Multi-head attention heatmaps
oleh wuyoscar

Landscape 16:9 figure of 4 attention heatmaps (2×2 grid), shared 12-token input. Token labels across X and Y (rotated 45° on X): "The", "quick", "brown", "fox", "jumped", "over", "the", "lazy", "dog", "near", "the", "river". Four 12×12 cell panels with individual titles: "Layer 6, Head 3 — subject-verb" (highlighted cells between "fox"/"jumped") "Layer 9, Head 7 — coreference" (highlighted cells between "the"(×2)/"river") "Layer 11, Head 2 — prepositional" (highlighted cells between "over"/"dog", "near"/"river") "Layer 14, Head 1 — sentence-final" (activity concentrated in rightmost column) Cells: dusty-teal gradient, darker = higher weight.
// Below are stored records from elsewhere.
(** C3: once the reply to the parse has arrived, be it an error response or
    parse-complete, the next thing [getTypeData] does is to send sync, and it
    sends nothing after it (all later events are arrivals); and when the
    reply was an error response it returns right after that sync, with no
    further reply awaited, the parse error whose errorCode, hint, message
    and position are the fields R, H, M and P of the payload. *)
Theorem getTypeData_sync (query : string) (w : World) (m : ServerMessage)
    (rest : list ServerMessage) :
  incoming w = m :: rest ->
  expected m [messages.errorResponse; messages.parseComplete] = true ->
  (exists evs rest',
     snd (getTypeData query w)
     = with_events w
         (probe_events query ++ [Received m; Sent messages.sync] ++ evs) rest'
     /\ forallb is_received evs = true)
  /\ (forall errorFields,
        m = ErrorResponse errorFields ->
        getTypeData query w
        = (Returned (inl {| errorCode := errorFields !! "R";
                            hint := errorFields !! "H";
                            message := errorFields !! "M";
                            position := errorFields !! "P" |}),
           with_events w
             (probe_events query ++ [Received m; Sent messages.sync]) rest)).
Proof.
  intros Hin Hexp.
  assert (forall k : ServerMessage -> Async TypeData,
            (send (messages.parse (uniqueName_of query) query []);;
             send (messages.describe (uniqueName_of query) Statement);;
             send (messages.close Statement (uniqueName_of query));;
             send messages.flush;;
             parseResult ← reply [messages.errorResponse; messages.parseComplete];
             send messages.sync;;
             k parseResult) w
            = k m (with_events w
                     (probe_events query ++ [Received m; Sent messages.sync])
                     rest)) as Hrun.
  { intros k. rewrite !bind_send.
    rewrite (bind_reply_cons _ _ _ m rest) by assumption.
    rewrite bind_send. cbn [with_events incoming trace console connectError].
    unfold with_events, probe_events. cbn [trace console connectError].
    now rewrite <- !app_assoc. }
  split.
  - unfold getTypeData. rewrite Hrun.
    destruct (expected_parse_reply m Hexp) as [[errorFields ->] | ->].
    + exists [], rest. now rewrite app_nil_r.
    + cbv beta iota.
      match goal with
      | |- context [snd (?k ?w0)] =>
          assert (only_receives k) as Hk;
          [ repeat first [ apply only_receives_bind; [|intros ?]
                         | apply only_receives_reply
                         | apply only_receives_ret ]
          | destruct (Hk w0) as (evs & rest' & Hw & Hr) ]
      end.
      exists evs, rest'. split; [|assumption].
      etransitivity; [exact Hw|].
      rewrite with_events_app. now rewrite <- app_assoc.
  - intros errorFields ->. unfold getTypeData. now rewrite Hrun.
Qed.
(** * strapi-migrator: a shallow embedding of [migrate.py]

    The script moves the entries of one content model from a Strapi 3
    instance to a Strapi 4 instance.  It is one sequential pipeline of HTTP
    calls, so the embedding is a state-and-exception monad over

    - the remote world (both servers), reached only through one oracle
      [http_send], and
    - what the process leaves behind: the requests it issued, the lines it
      printed, and the files in its working directory.

    JSON documents are the values Python's [json] decoder builds; the
    dictionaries keep insertion order, as Python's do. *)

From Stdlib Require Import List String Ascii ZArith Bool Lia Arith.
Import ListNotations.
Local Open Scope string_scope.
Local Open Scope Z_scope.
Set Warnings "-register-all".

(* ================================================================= *)
(** ** Python values *)

(** What [response.json()] can return.  JSON numbers are kept to the
    integers; no function of the script does arithmetic on entry data. *)
Inductive pyvalue : Type :=
| VNone
| VBool (b : bool)
| VInt (z : Z)
| VStr (s : string)
| VList (l : list pyvalue)
| VDict (d : list (string * pyvalue)).

(** A [dict]: keys in insertion order.  A Python dict never holds a key
    twice, which is the invariant [wf_dict]. *)
Definition dict := list (string * pyvalue).

Definition keys (d : dict) : list string := map fst d.

Definition wf_dict (d : dict) : Prop := NoDup (keys d).

(** [d.get(k)] as an option. *)
Fixpoint dict_get (d : dict) (k : string) : option pyvalue :=
  match d with
  | [] => None
  | (k', v) :: rest => if String.eqb k k' then Some v else dict_get rest k
  end.

(** [d.get(k)], with Python's default [None]. *)
Definition dict_get_none (d : dict) (k : string) : pyvalue :=
  match dict_get d k with
  | Some v => v
  | None => VNone
  end.

(** [k in d]. *)
Definition dict_mem (d : dict) (k : string) : bool :=
  match dict_get d k with
  | Some _ => true
  | None => false
  end.

(** [d[k] = v]: an existing key keeps its place, a new key goes last. *)
Fixpoint dict_set (d : dict) (k : string) (v : pyvalue) : dict :=
  match d with
  | [] => [(k, v)]
  | (k', v') :: rest =>
      if String.eqb k k' then (k', v) :: rest
      else (k', v') :: dict_set rest k v
  end.

(** [d.pop(k, None)], the result dropped. *)
Fixpoint dict_pop (d : dict) (k : string) : dict :=
  match d with
  | [] => []
  | (k', v') :: rest =>
      if String.eqb k k' then rest else (k', v') :: dict_pop rest k
  end.

(** Python truthiness, as [if x:] and [and] test it. *)
Definition truthy (v : pyvalue) : bool :=
  match v with
  | VNone => false
  | VBool b => b
  | VInt z => negb (z =? 0)
  | VStr s => negb (String.eqb s "")
  | VList l => match l with [] => false | _ => true end
  | VDict d => match d with [] => false | _ => true end
  end.

(** [x in names] for a list of strings. *)
Definition str_in (x : string) (names : list string) : bool :=
  existsb (String.eqb x) names.

(** [s.split(c)] for a one-character separator: never an empty list. *)
Fixpoint split_on (c : ascii) (s : string) : list string :=
  match s with
  | EmptyString => [EmptyString]
  | String a rest =>
      let r := split_on c rest in
      if Ascii.eqb a c then EmptyString :: r
      else match r with
           | x :: xs => String a x :: xs
           | [] => [String a EmptyString]
           end
  end.

(** [needle in s] for two strings: substring search. *)
Fixpoint str_contains (needle s : string) : bool :=
  if String.prefix needle s then true
  else match s with
       | EmptyString => false
       | String _ rest => str_contains needle rest
       end.

(** [f"{x}"] of an environment value: an unset variable prints as [None]. *)
Definition fstr (x : option string) : string :=
  match x with
  | Some s => s
  | None => "None"
  end.

(** An environment value as JSON: an unset variable is [null]. *)
Definition env_json (x : option string) : pyvalue :=
  match x with
  | Some s => VStr s
  | None => VNone
  end.

(* ================================================================= *)
(** ** Exceptions, requests, responses *)

Inductive exn : Type :=
| HTTPError                  (* [raise_for_status] on a 4xx or 5xx answer *)
| RequestException           (* the transport itself failed *)
| JSONDecodeError            (* [response.json()] on a body that is not JSON *)
| KeyError
| IndexError
| TypeError
| FileNotFoundError
| ValueError (old_id : pyvalue) (* the resolver found no related entity *)
| IsADirectoryError.

(** How a computation ends.  [OutOfFuel] is not a Python outcome: it marks
    a run of the pagination loop that the model cut short. *)
Inductive res (A : Type) : Type :=
| Ok (a : A)
| Raise (e : exn)
| OutOfFuel.
Arguments Ok {A} a.
Arguments Raise {A} e.
Arguments OutOfFuel {A}.
(** [DrugInteractionChecker._load_data]; the calls to [print] are left
    out. *)
Definition _load_data : M unit :=
  try_except
    (let* path := get filepath in
     let* d := lift (read_csv path) in
     set_df d ;;
     (* Detect Drug_A column *)
     let* d := self_df in
     let drug_a_candidates := List.filter is_drug_a (columns d) in
     let* c := first_or_column drug_a_candidates d 1 in
     set_drug1_col c ;;
     (* Detect Drug_B column *)
     let drug_b_candidates := List.filter is_drug_b (columns d) in
     let* c := first_or_column drug_b_candidates d 3 in
     set_drug2_col c ;;
     (* Detect Level column *)
     let level_candidates := List.filter is_level (columns d) in
     let* c := first_or_column level_candidates d 4 in
     set_level_col c ;;
     (* Normalize drug names to lowercase *)
     let* ser := self_df_col drug1_col in
     let* d := self_df in let* c := self_col drug1_col in
     let* lowered := lift (str_lower (is_object_dtype d c) ser) in
     let* stripped := lift (str_strip (is_object_dtype d c) lowered) in
     set_df (df_setitem d c stripped) ;;
     let* ser := self_df_col drug2_col in
     let* d := self_df in let* c := self_col drug2_col in
     let* lowered := lift (str_lower (is_object_dtype d c) ser) in
     let* stripped := lift (str_strip (is_object_dtype d c) lowered) in
     set_df (df_setitem d c stripped))
    (λ e,
       let* path := get filepath in
       match e with
       | FileNotFoundError _ =>
           raise (FileNotFoundError ("CSV file not found: " +:+ path))
       | _ => raise (Exception ("Error loading data: " +:+ str_exn e))
       end).

(** [DrugInteractionChecker.__init__] *)
Definition __init__ (csv_filepath : string) : M unit :=
  modify (λ _, mkChecker None csv_filepath None None None) ;;
  _load_data.

(** [DrugInteractionChecker(csv_filepath)]: the instance, unless the
    constructor raised. *)
Definition new_checker (csv_filepath : string) : exn + DrugInteractionChecker :=
  match __init__ csv_filepath (mkChecker None "" None None None) with
  | (inr _, self) => inr self
  | (inl e, _) => inl e
  end.

End Load.

Definition invalid_input (msg : string) : result :=
  {| status := "invalid_input"; message := msg; data := None |}.

(** [DrugInteractionChecker.check_interaction] *)
Definition check_interaction (drug1 drug2 : py_arg) : M result :=
  (* Validate inputs *)
  let '(is_valid, error_msg) := _validate_drug_input drug1 in
  if negb is_valid then ret (invalid_input ("Drug 1 - " +:+ fmt error_msg)) else
  let '(is_valid, error_msg) := _validate_drug_input drug2 in
  if negb is_valid then ret (invalid_input ("Drug 2 - " +:+ fmt error_msg)) else
  (* Normalize inputs *)
  let* s1 := as_str drug1 in
  let d1 := strip (lower s1) in
  let* s2 := as_str drug2 in
  let d2 := strip (lower s2) in
  (* Check same drug *)
  if bool_decide (d1 = d2)
  then ret {| status := "error";
              message := "Cannot check interaction of a drug with itself";
              data := None |}
  else
  (* Search for interaction (both directions: A-B and B-A) *)
  let* a1 := self_df_col drug1_col in
  let* b2 := self_df_col drug2_col in
  let* a2 := self_df_col drug1_col in
  let* b1 := self_df_col drug2_col in
  let* d := self_df in
  let match_ :=
    df_where d (mask_or (mask_and (series_eq a1 d1) (series_eq b2 d2))
                        (mask_and (series_eq a2 d2) (series_eq b1 d1))) in
  (* Return results *)
  if negb (df_empty match_) then
    let* c1 := self_col drug1_col in
    let* c2 := self_col drug2_col in
    let* c3 := self_col level_col in
    let* sel := lift (df_select match_ [c1; c2; c3]) in
    let interactions := to_dict_records sel in
    ret {| status := "found";
           message := "Interaction found between " +:+ s1 +:+ " and " +:+ s2;
           data := Some interactions |}
  else
    ret {| status := "not_found";
           message := "No significant interaction found";
           data := None |}.

(** [DrugInteractionChecker.get_all_interactions_for_drug] *)
Definition get_all_interactions_for_drug (drug_name : py_arg) : M result :=
  let '(is_valid, error_msg) := _validate_drug_input drug_name in
  if negb is_valid then ret (invalid_input (fmt error_msg)) else
  let* name := as_str drug_name in
  let drug := strip (lower name) in
  (* Find all interactions *)
  let* a := self_df_col drug1_col in
  let* b := self_df_col drug2_col in
  let* d := self_df in
  let matches := df_where d (mask_or (series_eq a drug) (series_eq b drug)) in
  if negb (df_empty matches) then
    let* c1 := self_col drug1_col in
    let* c2 := self_col drug2_col in
    let* c3 := self_col level_col in
    let* sel := lift (df_select matches [c1; c2; c3]) in
    let interactions := to_dict_records sel in
    ret {| status := "found";
           message := "Found " +:+ pretty (length interactions)
                      +:+ " interaction(s) for " +:+ name;
           data := Some interactions |}
  else
    ret {| status := "not_found";
           message := "No interactions found for " +:+ name;
           data := None |}.

(** ** What the specification calls things *)

(** The index of the first element that passes a test. *)
Fixpoint first_index {A : Type} (p : A → bool) (l : list A) : option nat :=
  match l with
  | [] => None
  | x :: l' => if p x then Some 0%nat else S <$> first_index p l'
  end.

(** Column-role inference as a function of the header list: the position
    of the first header that passes the test, else the fallback position. *)
Definition role_index (p : string → bool) (fallback : nat) (headers : list string)
  : nat :=
  default fallback (first_index p headers).

Definition infer_roles (headers : list string) : nat * nat * nat :=
  (role_index is_drug_a 1 headers,
   role_index is_drug_b 3 headers,
   role_index is_level 4 headers).

(** The rows of the table an instance holds. *)
Definition table (self : DrugInteractionChecker) : list (gmap string string) :=
  from_option rows [] (df self).

(** The three fields of a row, under the column roles of the instance. *)
Definition drugA (self : DrugInteractionChecker) (row : gmap string string)
  : option string := drug1_col self ≫= λ c, row !! c.
Definition drugB (self : DrugInteractionChecker) (row : gmap string string)
  : option string := drug2_col self ≫= λ c, row !! c.
Definition level (self : DrugInteractionChecker) (row : gmap string string)
  : option string := level_col self ≫= λ c, row !! c.

(** The record a query reports for a row: its three role columns. *)
Definition record_of (self : DrugInteractionChecker) (row : gmap string string)
  : gmap string string :=
  restrict (omap id [drug1_col self; drug2_col self; level_col self]) row.

(** The order-insensitive pair match of the pairwise check. *)
Definition pair_match (self : DrugInteractionChecker) (d1 d2 : string)
    (row : gmap string string) : Prop :=
  (drugA self row = Some d1 ∧ drugB self row = Some d2)
  ∨ (drugA self row = Some d2 ∧ drugB self row = Some d1).

(** A row that names the drug in either drug column. *)
Definition mentions (self : DrugInteractionChecker) (drug : string)
    (row : gmap string string) : Prop :=
  drugA self row = Some drug ∨ drugB self row = Some drug.

#[global] Instance pair_match_dec self d1 d2 row : Decision (pair_match self d1 d2 row).
Proof. unfold pair_match. apply _. Defined.

#[global] Instance mentions_dec self drug row : Decision (mentions self drug row).
Proof. unfold mentions. apply _. Defined.

(** A name that passes validation. *)
Definition valid (a : py_arg) : Prop := (_validate_drug_input a).1 = true.

#[global] Instance valid_dec a : Decision (valid a).
Proof. unfold valid. apply _. Defined.

(** A string is a substring of another. *)
Definition substring (sub s : string) : Prop :=
  ∃ pre post, s = pre +:+ sub +:+ post.

(** The error result of a drug checked against itself. *)
Definition same_drug_error : result :=
  {| status := "error";
     message := "Cannot check interaction of a drug with itself";
     data := None |}.

(** A method body that leaves the instance as it found it. *)
Definition read_only {A} (m : M A) : Prop := ∀ self, (m self).2 = self.

(** What [_load_data] establishes: a frame is held and the three column
    roles name headers of it. *)
Definition loaded (self : DrugInteractionChecker) : Prop :=
  ∃ d c1 c2 c3,
    df self = Some d ∧ drug1_col self = Some c1 ∧ drug2_col self = Some c2
    ∧ level_col self = Some c3
    ∧ c1 ∈ columns d ∧ c2 ∈ columns d ∧ c3 ∈ columns d.

(** The column a role resolves to, as [_load_data] computes it. *)
Definition pick (p : string → bool) (i : nat) (cols : list string) : option string :=
  match List.filter p cols with
  | c :: _ => Some c
  | [] => cols !! i
  end.

(** A frame with one column normalised. *)
Definition norm_col (c : string) (d : DataFrame) : DataFrame :=
  {| columns := columns d; rows := alter normalize c <$> rows d;
     non_object := non_object d |}.

(** The level column of every instance built from a source holds what the
    source held. *)
Definition level_retained (read_csv : string → exn + DataFrame)
    (csv_filepath : string) : Prop :=
  ∀ self d0,
    new_checker read_csv csv_filepath = inr self →
    read_csv csv_filepath = inr d0 →
    level self <$> table self = level self <$> rows d0.

(** ** Tables used in the examples *)

Module Examples.

(** The table of the specification's examples, with a second row. *)
Definition interactions : DataFrame :=
  {| columns := ["id"; "Drug_A"; "note"; "Drug_B"; "Level"];
     rows :=
       [ {[ "id" := "1"; "Drug_A" := "Aspirin"; "note" := "-";
            "Drug_B" := "Warfarin"; "Level" := "Major" ]};
         {[ "id" := "2"; "Drug_A" := " Ibuprofen"; "note" := "-";
            "Drug_B" := "ASPIRIN "; "Level" := "Moderate" ]} ];
     non_object := ["id"] |}.

Definition read_interactions (path : string) : exn + DataFrame :=
  inr interactions.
Peak cells outlined in 1px soft-terracotta. Shared vertical color bar on far right with ticks "0.0", "0.25", "0.5", "0.75", "1.0" and label "attention weight". Title: "Representative multi-head attention patterns in a 16-layer Transformer". Subtitle: "four of 256 heads, hand-picked for illustrative head-role diversity; inspired by Clark et al., 2019."